The First Crusade
Council of Clermont
In August of the year 1095, Pope Urban II arrived in southern France. Urban was a pope strongly committed to Church reform and he intended to see to it personally. He sent letters from Le Puy calling for a general Church council in November at the town of Clermont. He spent September and October visiting various towns, interviewing bishops and abbots, meting out praise or punishment as he saw fit. He arrived in Clermont in mid-November.
The Council sat from the 18th through the 28th of November. It was a large Council with over three hundred clerics attending. The Council passed reforming decrees in keeping with the Cluniac reform movement, including ones concerning simony and clerical marriage. At this Council, too, King Philip of France was excommunicated for adultery.

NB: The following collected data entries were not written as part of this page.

Lemma parent_go_plain name : occurs "/" name = false → parent_go name = None.
Proof.
  induction name as [|c name IH]; [done|]. simpl.
  intros [Hc Hname]%orb_false_elim. by rewrite (IH Hname), Hc.
Qed.

Lemma parent_go_entry dir name :
  occurs "/" name = false → parent_go (dir +:+ "/" +:+ name) = Some dir.
Proof.
  intros Hname. induction dir as [|c dir IH].
  - rewrite app_nil. change ("/" +:+ name) with (String "/" name).
    simpl. by rewrite (parent_go_plain _ Hname).
  - rewrite app_cons. simpl. by rewrite IH.
Qed.

Lemma parent_entry dir name :
  truthy dir = true → occurs "/" name = false →
  parent (dir +:+ "/" +:+ name) = dir.
Proof.
  intros Hdir Hname. unfold parent. rewrite (parent_go_entry _ _ Hname).
  by destruct dir.
Qed.

Lemma basename_absolute segs name :
  Forall (λ seg, plain seg = true) segs → plain name = true →
  basename (absolute (segs ++ [name])) = name.
Proof.
  intros Hplain Hname.
  change (basename (absolute (segs ++ [name])))
    with (List.last (segments (absolute (segs ++ [name]))) "").
  rewrite segments_absolute.
  - apply last_last.
  - by destruct segs.
  - apply Forall_app. split; [done|by apply Forall_singleton].
Qed.

Lemma downloads_entry_absolute segs name :
  segs ≠ [] → Forall (λ seg, plain seg = true) segs → plain name = true →
  downloadsDir (absolute segs) +:+ "/" +:+ name
  = absolute ((segs ++ ["downloads"]) ++ [name])
  ∧ truthy (downloadsDir (absolute segs)) = true.
Proof.
  intros Hne Hplain Hname. unfold downloadsDir.
  destruct (join_plain segs "downloads" Hne Hplain eq_refl) as [-> _].
  split; [|done].
  assert (absolute segs +:+ "/" +:+ "downloads" = absolute (segs ++ ["downloads"]))
    as -> by (unfold absolute; by rewrite join_with_slash_snoc, !app_assoc).
  unfold absolute.
  rewrite (join_with_slash_snoc (segs ++ ["downloads"]) name) by by destruct segs.
  by rewrite !app_assoc.
Qed.

Lemma videoFilePath_facts segs name :
  segs ≠ [] → Forall (λ seg, plain seg = true) segs → plain name = true →
  Path.join [downloadsDir (absolute segs); name]
  = downloadsDir (absolute segs) +:+ "/" +:+ name
  ∧ basename (downloadsDir (absolute segs) +:+ "/" +:+ name) = name
  ∧ parent (downloadsDir (absolute segs) +:+ "/" +:+ name)
    = downloadsDir (absolute segs).
Proof.
  intros Hne Hplain Hname.
  destruct (downloads_entry segs name Hne Hplain Hname) as [Hjoin _].
  destruct (downloads_entry_absolute segs name Hne Hplain Hname) as [Habs Hdir].
  destruct (plain_spec name Hname) as (_ & Hslash & _).
  split; [done|]. split.
  - rewrite Habs. apply basename_absolute; [|done].
    apply Forall_app. split; [done|by apply Forall_singleton].
  - by apply parent_entry.
Qed.

(** X14.  With the program installed in a directory in normal form,
    the path [downloadVideo] writes to is the downloads directory
    followed by the file name, it lies inside the downloads directory,
    and [path.basename] gives the file name back: the caption and the
    two URLs of the page name the file that was written. *)
Theorem videoFilePath_in_downloads segs videoTitle :
  segs ≠ [] → Forall (λ seg, plain seg = true) segs →
  Path.join [downloadsDir (absolute segs); videoFilename videoTitle]
  = downloadsDir (absolute segs) +:+ "/" +:+ videoFilename videoTitle
  ∧ Path.inside (downloadsDir (absolute segs))
      (Path.join [downloadsDir (absolute segs); videoFilename videoTitle]) = true
  ∧ basename (Path.join [downloadsDir (absolute segs); videoFilename videoTitle])
    = videoFilename videoTitle.
Proof.
  intros Hne Hplain.
  assert (plain (videoFilename videoTitle) = true) as Hname.
  { unfold plain, videoFilename.
    assert (occurs "/" (sanitizedTitle videoTitle) = false) as Hs
      by (apply sanitizedTitle_clean; by vm_compute).
    rewrite occurs_app, Hs.
    destruct (sanitizedTitle videoTitle) as [|c1 [|c2 [|c3 ?]]];
      simpl;
      repeat match goal with
             | |- context [Ascii.eqb ?a ?b] => destruct (Ascii.eqb a b)
             end; done. }
  destruct (videoFilePath_facts segs _ Hne Hplain Hname) as (Hjoin & Hbase & _).
  destruct (downloads_entry_absolute segs _ Hne Hplain Hname) as [Habs _].
  rewrite Hjoin. split; [done|]. split; [|done].
  rewrite Habs. unfold downloadsDir.
  destruct (join_plain segs "downloads" Hne Hplain eq_refl) as [_ ->].
  unfold inside.
  rewrite (segments_absolute (segs ++ ["downloads"]));
    [|by destruct segs|apply Forall_app; split; [done|by apply Forall_singleton]].
  rewrite (segments_absolute ((segs ++ ["downloads"]) ++ [videoFilename videoTitle]));
    [|by destruct segs|].
  - rewrite andb_true_iff, !bool_decide_eq_true. split.
    + by apply prefix_app_r.
    + rewrite !length_app. simpl. lia.
  - repeat (apply Forall_app; split; [|by apply Forall_singleton]). done.
Qed.
Lemma page_then_serves (items : list PyVal) :
  serves (Sample.page_then items Sample.cursor1) items true.
Proof.
  intros cursor.
  exists (PyDict {[ "items" := PyList items;
                    "nextCursor" := Sample.cursor1 ]}),
         (PyList items), Sample.cursor1.
  split; [done|]. split; [by vm_compute|]. split; [done|].
  split; by vm_compute.
Qed.

Lemma page_end_serves (items : list PyVal) :
  serves (Sample.page_end items) items false.
Proof.
  intros cursor.
  exists (PyDict {[ "items" := PyList items ]}), (PyList items), PyNone.
  split; [done|]. split; [by vm_compute|]. split; [done|].
  split; by vm_compute.
Qed.

Lemma unbounded_walk_witness :
  fetch_full_stories Sample.patchy (-1) false 5
    [Sample.page_then [Sample.story "one"; Sample.story "gone"]
       Sample.cursor1;
     Sample.page_end [Sample.story "three"];
     Sample.failing_listing]
  = (Returned ListingExhausted [Sample.merged "one"; Sample.merged "three"],
     [HTTPError 404]).
Proof.
  pose proof (unbounded_walk Sample.patchy 5
                [Sample.page_then [Sample.story "one"; Sample.story "gone"]
                   Sample.cursor1]
                [[Sample.story "one"; Sample.story "gone"]]
                (Sample.page_end [Sample.story "three"])
                [Sample.story "three"] [Sample.failing_listing]) as Hwalk.
  cbn [app] in Hwalk. rewrite Hwalk.
  - by vm_compute.
  - repeat constructor. apply page_then_serves.
  - apply page_end_serves.
Defined.

(** ** The cursor *)

Lemma fetch_stories_agree (send1 send2 : Transport) (lang : string)
    (limit : Z) (types : list string) (cursor : PyVal) :
  send1 (create_request_payload lang limit types cursor)
    = send2 (create_request_payload lang limit types cursor) →
  fetch_stories send1 lang limit types cursor
    = fetch_stories send2 lang limit types cursor.
Proof. unfold fetch_stories. by intros ->. Qed.

Lemma iteration_agree (w : World) (count : Z) (parallel : bool)
    (max_workers : Z) (send1 send2 : Transport) (n : nat) (cursor : PyVal)
    (all_stories : list PyVal) :
  send1 (create_request_payload "en" batch_size ["Bachelor"] cursor)
    = send2 (create_request_payload "en" batch_size ["Bachelor"] cursor) →
  iteration w count parallel max_workers send1 n cursor all_stories
    = iteration w count parallel max_workers send2 n cursor all_stories.
Proof.
  intros H. unfold iteration. by rewrite (fetch_stories_agree send1 send2).
Qed.
(** A runtime that agrees with the tables on every string of tabulated
    characters, combining marks included: lower-casing is character by
    character there, and both decompositions are the decomposition of
    each character followed by canonical ordering. *)
Record agrees_with_tables (RT : PyRuntime) : Prop := {
  agrees_isspace :
    forall c, tabulated c = true -> isspace_cp c = Latin.isspace c;
  agrees_combining :
    forall c, tabulated c = true -> combining c = Latin.ccc c;
  agrees_lower :
    forall s, tabulated_str s -> lower s = flat_map Latin.tolower s;
  agrees_nfkd :
    forall s, tabulated_str s -> nfkd s = Latin.normalize Latin.compat s;
  agrees_nfd :
    forall s, tabulated_str s -> nfd s = Latin.normalize Latin.canonical s
}.

(** No two equal strings in a list. *)
Fixpoint distinct (l : list str) : bool :=
  match l with
  | [] => true
  | x :: l' => negb (existsb (str_eqb x) l') && distinct l'
  end.

(** Two upper-case ASCII letters. *)
Definition is_code (s : str) : bool :=
  match s with
  | [a; b] => (0x41 <=? a) && (a <=? 0x5A) && (0x41 <=? b) && (b <=? 0x5A)
  | _ => false
  end.

(* ================================================================== *)
(** ** Variants of a display string *)

Section Variants.
Context {RT : PyRuntime}.
Lemma success_routes_to_done_witness :
  let p := (Inbox, "c.flac") in
  let w' := exec (process_file calm dumps_sample hello_model p) inbox_c in
  is_Some (fs inbox_c !! p) /\
  run (is_file_ready calm p 1) (checking p inbox_c) = Return true /\
  fs w' !! (Done, "c.flac") = Some (mkFile [x66; x4c] 50) /\
  fs w' !! p = None /\
  fs w' !! (Output, "c.txt") = Some (mkFile (utf8 "hello world") 1007).
Proof.
  cbv zeta.
  assert (H1 : is_Some (fs inbox_c !! (Inbox, "c.flac")))
    by (eexists; vm_compute; reflexivity).
  assert (H2 : run (is_file_ready calm (Inbox, "c.flac") 1)
                 (checking (Inbox, "c.flac") inbox_c) = Return true)
    by (vm_compute; reflexivity).
  split; [exact H1|]. split; [exact H2|].
  assert (H3 : fs (after_transcribe_file calm (Inbox, "c.flac")
                     (after_ready_check calm (Inbox, "c.flac") 1
                        (checking (Inbox, "c.flac") inbox_c)))
               !! (Inbox, "c.flac") = Some (mkFile [x66; x4c] 50))
    by (vm_compute; reflexivity).
  pose proof (success_routes_to_done calm dumps_sample hello_model "c.flac"
                inbox_c hello (Output, "c.txt") (Output, "c.json")
                (mkFile [x66; x4c] 50)
                eq_refl H1 H2 eq_refl eq_refl eq_refl eq_refl eq_refl eq_refl
                H3 eq_refl) as H.
  cbv zeta in H. destruct H as (_ & H4 & H5 & _ & H6 & _).
  split; [exact H4|]. split; [exact H5|]. rewrite H6. reflexivity.
Defined.

Lemma save_result_json_raises E dumps (p : Path) (r : TResult) w txt json e
    res :
  txt_path_of p = Return txt -> json_path_of p = Return json ->
  write_raises E (clock w) txt = None ->
  write_raises E (S (S (clock w))) json = Some (e, res) ->
  save_result E dumps p r w
  = (Raise e,
     after_text_only E dumps p r txt json
       (cut_short E (S (S (clock w)))
          (dumps (output_data p r (now_isoformat E (S (clock w))))) res) w).
Proof.
  unfold txt_path_of, json_path_of. intros Htxt Hjson Hw1 Hw2.
  unfold save_result. unfold_calls. rewrite Htxt, Hw1. reduce_calls.
  rewrite Hjson. reduce_calls. rewrite Hw2.
  unfold after_text_only, txt_file, emit, set_fs, tick.
  destruct res as [n|]; cbn [fs clock log cut_short];
    rewrite <- !app_assoc; reflexivity.
Qed.
(** No three consecutive moves turn a face, then the opposite face, then
    the first face again. *)
Fixpoint no_sandwich (ms : list Move.t) : bool :=
  match ms with
  | x :: (y :: z :: _) as rest =>
      negb (Ascii.eqb (SimplifySpec.face x) (SimplifySpec.face z)
            && Ascii.eqb (opposite (SimplifySpec.face x)) (SimplifySpec.face y))
      && no_sandwich rest
  | _ => true
  end.

Fixpoint last_move (ms : list Move.t) : option Move.t :=
  match ms with
  | [] => None
  | [x] => Some x
  | _ :: rest => last_move rest
  end.

Fixpoint second_last_move (ms : list Move.t) : option Move.t :=
  match ms with
  | [x; _] => Some x
  | _ :: rest => second_last_move rest
  | [] => None
  end.

(** The face of a move as the one-letter string the generator keeps. *)
Definition face_name (m : Move.t) : string := String (SimplifySpec.face m) "".

(** What the loop knows about the moves generated so far. *)
Record tracked (ms : list Move.t) (last_face second_last_face : option string)
  : Prop := {
  tracked_base : forallb is_base ms = true;
  tracked_adjacent : no_adjacent_same_face ms = true;
  tracked_sandwich : no_sandwich ms = true;
  tracked_last : last_face = option_map face_name (last_move ms);
  tracked_second : second_last_face = option_map face_name (second_last_move ms)
}.

(** The letter of [x] names a face and the letter of [y] the face
    opposite to it; never so when [x] is a wide move. *)
Definition opposite_letters (x y : Move.t) : bool :=
  is_base x
  && Ascii.eqb (opposite (SimplifySpec.letter x)) (SimplifySpec.letter y).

The pope also made an announcement that a public session would be held Tuesday 27 November at which the pope would make an important speech to the general public. This created a good deal of interest, and many people from the surrounding areas came to Clermont to hear the pope's words.
On the day of Urban's speech, the assembled crowd was so large that they could not fit everyone into the cathedral, so the papal throne was set up in an empty field outside the eastern gate of the town. Those in attendance included many commoners in addition to local nobility. The great nobles of Europe, however, the kings and dukes and so on, were not there. Urban's invitation had only gone out locally.